• _WORK TO BE COMPLETED_: Return every line of the data that contains the string "order".

• _RAW DATA_:
(* ===== verification/VirtioFs.v ===== *)
(** The shared directories: a FUSE server over the host's file system
    ([machine/src/virtio/fs.rs]).

    The device keeps the paths of the nodes and handles it has given out; the
    host's file system is reached through [HostFs].  A map's values are listed in
    the order of [hash_order].  Of the tracer the device is given, its calls of
    [record] are kept, in order. *)
From Stdlib Require Import String.
From S2P Require Import Prelude Words SyscallTrace CowRam Virtio VirtioConsole VirtioBlk HostNet Dtb HostFs Trace.

Definition FS_DEVICE_ID : Z := 26.
Definition FS_DEVICE_FEATURES : Z := VIRTIO_F_VERSION_1.
Definition STAGING_BASE : Z := 0xffff000000000000.

Definition FUSE_KERNEL_VERSION : Z := 7.
Definition FUSE_KERNEL_MINOR_VERSION : Z := 31.

Definition FUSE_LOOKUP : Z := 1.
Definition FUSE_FORGET : Z := 2.
Definition FUSE_GETATTR : Z := 3.
Definition FUSE_SETATTR : Z := 4.
Definition FUSE_MKDIR : Z := 9.
Definition FUSE_UNLINK : Z := 10.
Definition FUSE_RMDIR : Z := 11.
Definition FUSE_RENAME : Z := 12.
Definition FUSE_OPEN : Z := 14.
Definition FUSE_READ : Z := 15.
Definition FUSE_WRITE : Z := 16.
Definition FUSE_STATFS : Z := 17.
Definition FUSE_RELEASE : Z := 18.
Definition FUSE_FSYNC : Z := 20.
Definition FUSE_FLUSH : Z := 25.
Definition FUSE_INIT : Z := 26.
Definition FUSE_OPENDIR : Z := 27.
Definition FUSE_READDIR : Z := 28.
Definition FUSE_RELEASEDIR : Z := 29.
Definition FUSE_FSYNCDIR : Z := 30.
Definition FUSE_CREATE : Z := 35.
Definition FUSE_BATCH_FORGET : Z := 42.
Definition FUSE_READDIRPLUS : Z := 44.
Definition FUSE_RENAME2 : Z := 45.

Definition ENOENT : Z := -2.
Definition EBADF : Z := -9.
Definition EACCES : Z := -13.
Definition EEXIST : Z := -17.
Definition ENOTDIR : Z := -20.
Definition EINVAL : Z := -22.
Definition ENOSYS : Z := -38.
Definition ENOTEMPTY : Z := -39.

Definition FATTR_SIZE : Z := Z.shiftl 1 3.
Definition FUSE_ROOT_ID : Z := 1.
Definition O_ACCMODE : Z := 0x3.
Definition O_WRONLY : Z := 0x1.
Definition O_RDWR : Z := 0x2.
Definition O_TRUNC : Z := 0x200.

(** The fields of the request header that are used. *)
Record FuseInHeader := mkHeader { opcode : Z; unique : Z; nodeid : Z; header_pid : Z }.

Record FileHandle := mkHandle { fh_path : list Z; fh_is_dir : bool }.

Record Mount := mkMount { host_path : list Z; mount_tag : list Z; writable : bool }.

Inductive MountRequest : Type :=
| MrOpen (path : list Z) (flags : Z)
| MrRead (handle : Z)
| MrWrite (handle : Z)
| MrRelease (handle : Z)
| MrCreate (path : list Z)
| MrMkdir (path : list Z)
| MrDelete (path : list Z) (directory : bool)
| MrRename (from to : list Z)
| MrTruncate (path : list Z) (new_size : Z).

Record TracedHandle := mkTraced { traced_path : list Z; bytes_read : Z; bytes_written : Z }.

(** The kind and fields of a call of [record]. *)
Definition TraceCall : Type := list Z * Fields.

Record VirtioFs (H : Type) := mkFs {
  fs_regs : VirtioMmio;
  inodes : gmap Z (list Z);
  next_inode : Z;
  file_handles : gmap Z FileHandle;
  next_fh : Z;
  mounts : list Mount;
  fs_tracer : option (list TraceCall);
  guest_root : list Z;
  traced_handles : gmap Z TracedHandle;
  fs_host : H
}.
Arguments mkFs {H}.
Arguments fs_regs {H}.
Arguments inodes {H}.
Arguments next_inode {H}.
Arguments file_handles {H}.
Arguments next_fh {H}.
Arguments mounts {H}.
Arguments fs_tracer {H}.
Arguments guest_root {H}.
Arguments traced_handles {H}.
Arguments fs_host {H}.
#[export] Instance VirtioFs_eta {H} : Eta (VirtioFs H) := fun d =>
  mkFs (fs_regs d) (inodes d) (next_inode d) (file_handles d) (next_fh d) (mounts d) (fs_tracer d)
    (guest_root d) (traced_handles d) (fs_host d).

(** ** Replies of several buffers *)

(** [u32] sums wrap. *)
Definition total_len (bufs : list (Z * Z)) : Z := foldl (fun sum b => wrapping_add32 sum b.2) 0 bufs.

(** [len.saturating_add(buf_len)] *)
Fixpoint window_len (first_addr len : Z) (bufs : list (Z * Z)) : Z :=
  match bufs with
  | [] => len
  | (addr, buf_len) :: bufs =>
      if addr =? wrapping_add64 first_addr len then window_len first_addr (Z.min (len + buf_len) (2 ^ 32 - 1)) bufs else len
  end.

Definition contiguous_reply_window (write_bufs : list (Z * Z)) : option (Z * Z) :=
  match write_bufs with
  | [] => None
  | (first_addr, first_len) :: bufs => Some (first_addr, window_len first_addr first_len bufs)
  end.

Fixpoint scatter_loop (write_bufs : list (Z * Z)) (offset reply_offset : Z) (remaining : list Z) : ST (RamView * Z) unit :=
  match write_bufs with
  | [] => mret tt
  | (addr, len) :: write_bufs =>
      if decide (remaining = []) then mret tt
      else
        let buffer_end := reply_offset + len in
        if offset <? buffer_end then
          let skip := Z.max 0 (offset - reply_offset) in
          let n := Nat.min (Z.to_nat (len - skip)) (length remaining) in
          view_write_bytes (wrapping_add64 addr skip) (take n remaining);;
          scatter_loop write_bufs offset buffer_end (drop n remaining)
        else scatter_loop write_bufs offset buffer_end remaining
  end.
Definition scatter_write (write_bufs : list (Z * Z)) (offset : Z) (data : list Z) : ST (RamView * Z) unit :=
  scatter_loop write_bufs offset 0 data.

(** ** Directory entries *)

Definition dirent_size (name : list Z) (plus : bool) : nat :=
  let aligned := ((24 + length name + 7) / 8 * 8)%nat in
  if plus then (aligned + 128)%nat else aligned.

Definition write_dirent (ino off : Z) (name : list Z) (file_type : Z) (plus : bool) : list Z :=
  (if plus then to_le_bytes 8 ino ++ replicate 120 0 else [])
  ++ to_le_bytes 8 ino ++ to_le_bytes 8 off ++ to_le_bytes 4 (Z.of_nat (length name)) ++ to_le_bytes 4 file_type
  ++ name ++ replicate ((8 - length name mod 8) mod 8)%nat 0.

• _THE COMPLETED TASK_:
    the order of [hash_order].  Of the tracer the device is given, its calls of
    [record] are kept, in order. *)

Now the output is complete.